Dataset entries:
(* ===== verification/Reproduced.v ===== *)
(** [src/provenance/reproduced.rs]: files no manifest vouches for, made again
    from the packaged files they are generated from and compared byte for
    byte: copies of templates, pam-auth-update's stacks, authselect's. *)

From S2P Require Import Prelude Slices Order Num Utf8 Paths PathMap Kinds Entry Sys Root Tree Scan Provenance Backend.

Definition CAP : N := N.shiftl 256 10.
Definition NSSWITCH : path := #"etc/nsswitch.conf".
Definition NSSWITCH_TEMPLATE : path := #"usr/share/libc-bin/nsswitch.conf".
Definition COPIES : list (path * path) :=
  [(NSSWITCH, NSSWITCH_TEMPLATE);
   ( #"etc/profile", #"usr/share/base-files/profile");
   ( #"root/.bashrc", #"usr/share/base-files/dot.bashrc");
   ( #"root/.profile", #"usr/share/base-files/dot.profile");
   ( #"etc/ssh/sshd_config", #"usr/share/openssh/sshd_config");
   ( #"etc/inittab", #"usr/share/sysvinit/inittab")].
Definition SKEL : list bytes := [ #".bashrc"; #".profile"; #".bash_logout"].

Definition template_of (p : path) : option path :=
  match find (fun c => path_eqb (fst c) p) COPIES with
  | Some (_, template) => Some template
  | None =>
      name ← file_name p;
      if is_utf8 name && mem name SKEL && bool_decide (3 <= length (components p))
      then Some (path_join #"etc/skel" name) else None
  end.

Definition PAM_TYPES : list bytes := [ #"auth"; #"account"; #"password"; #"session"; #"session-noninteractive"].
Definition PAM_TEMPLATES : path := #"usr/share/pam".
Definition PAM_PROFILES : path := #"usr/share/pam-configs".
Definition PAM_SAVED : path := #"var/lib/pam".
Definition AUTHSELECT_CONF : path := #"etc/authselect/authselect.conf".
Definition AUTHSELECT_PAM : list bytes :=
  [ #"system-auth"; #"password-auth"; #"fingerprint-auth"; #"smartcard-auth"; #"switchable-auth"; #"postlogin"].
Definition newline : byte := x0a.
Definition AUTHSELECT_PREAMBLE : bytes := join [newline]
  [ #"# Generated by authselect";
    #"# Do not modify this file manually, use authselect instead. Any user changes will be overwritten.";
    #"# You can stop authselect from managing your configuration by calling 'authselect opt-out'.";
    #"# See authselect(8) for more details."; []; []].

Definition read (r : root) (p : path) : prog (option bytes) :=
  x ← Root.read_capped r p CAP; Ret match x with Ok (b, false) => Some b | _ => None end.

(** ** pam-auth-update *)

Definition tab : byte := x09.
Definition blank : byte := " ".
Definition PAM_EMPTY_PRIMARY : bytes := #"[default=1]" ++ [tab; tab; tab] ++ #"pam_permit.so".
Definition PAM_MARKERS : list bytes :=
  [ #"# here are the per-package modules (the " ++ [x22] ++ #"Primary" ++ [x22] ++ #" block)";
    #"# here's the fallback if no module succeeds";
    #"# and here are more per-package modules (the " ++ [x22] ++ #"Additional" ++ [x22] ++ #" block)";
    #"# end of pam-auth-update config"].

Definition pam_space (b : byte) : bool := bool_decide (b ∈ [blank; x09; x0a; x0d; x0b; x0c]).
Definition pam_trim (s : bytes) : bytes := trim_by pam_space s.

Task objective: Output the complete set of records word for word.

Exercise answer:
(* ===== verification/Reproduced.v ===== *)
(** [src/provenance/reproduced.rs]: files no manifest vouches for, made again
    from the packaged files they are generated from and compared byte for
    byte: copies of templates, pam-auth-update's stacks, authselect's. *)

From S2P Require Import Prelude Slices Order Num Utf8 Paths PathMap Kinds Entry Sys Root Tree Scan Provenance Backend.

Definition CAP : N := N.shiftl 256 10.
Definition NSSWITCH : path := #"etc/nsswitch.conf".
Definition NSSWITCH_TEMPLATE : path := #"usr/share/libc-bin/nsswitch.conf".
Definition COPIES : list (path * path) :=
  [(NSSWITCH, NSSWITCH_TEMPLATE);
   ( #"etc/profile", #"usr/share/base-files/profile");
   ( #"root/.bashrc", #"usr/share/base-files/dot.bashrc");
   ( #"root/.profile", #"usr/share/base-files/dot.profile");
   ( #"etc/ssh/sshd_config", #"usr/share/openssh/sshd_config");
   ( #"etc/inittab", #"usr/share/sysvinit/inittab")].
Definition SKEL : list bytes := [ #".bashrc"; #".profile"; #".bash_logout"].

Definition template_of (p : path) : option path :=
  match find (fun c => path_eqb (fst c) p) COPIES with
  | Some (_, template) => Some template
  | None =>
      name ← file_name p;
      if is_utf8 name && mem name SKEL && bool_decide (3 <= length (components p))
      then Some (path_join #"etc/skel" name) else None
  end.

Definition PAM_TYPES : list bytes := [ #"auth"; #"account"; #"password"; #"session"; #"session-noninteractive"].
Definition PAM_TEMPLATES : path := #"usr/share/pam".
Definition PAM_PROFILES : path := #"usr/share/pam-configs".
Definition PAM_SAVED : path := #"var/lib/pam".
Definition AUTHSELECT_CONF : path := #"etc/authselect/authselect.conf".
Definition AUTHSELECT_PAM : list bytes :=
  [ #"system-auth"; #"password-auth"; #"fingerprint-auth"; #"smartcard-auth"; #"switchable-auth"; #"postlogin"].
Definition newline : byte := x0a.
Definition AUTHSELECT_PREAMBLE : bytes := join [newline]
  [ #"# Generated by authselect";
    #"# Do not modify this file manually, use authselect instead. Any user changes will be overwritten.";
    #"# You can stop authselect from managing your configuration by calling 'authselect opt-out'.";
    #"# See authselect(8) for more details."; []; []].

Definition read (r : root) (p : path) : prog (option bytes) :=
  x ← Root.read_capped r p CAP; Ret match x with Ok (b, false) => Some b | _ => None end.

(** ** pam-auth-update *)

Definition tab : byte := x09.
Definition blank : byte := " ".
Definition PAM_EMPTY_PRIMARY : bytes := #"[default=1]" ++ [tab; tab; tab] ++ #"pam_permit.so".
Definition PAM_MARKERS : list bytes :=
  [ #"# here are the per-package modules (the " ++ [x22] ++ #"Primary" ++ [x22] ++ #" block)";
    #"# here's the fallback if no module succeeds";
    #"# and here are more per-package modules (the " ++ [x22] ++ #"Additional" ++ [x22] ++ #" block)";
    #"# end of pam-auth-update config"].

Definition pam_space (b : byte) : bool := bool_decide (b ∈ [blank; x09; x0a; x0d; x0b; x0c]).
Definition pam_trim (s : bytes) : bytes := trim_by pam_space s.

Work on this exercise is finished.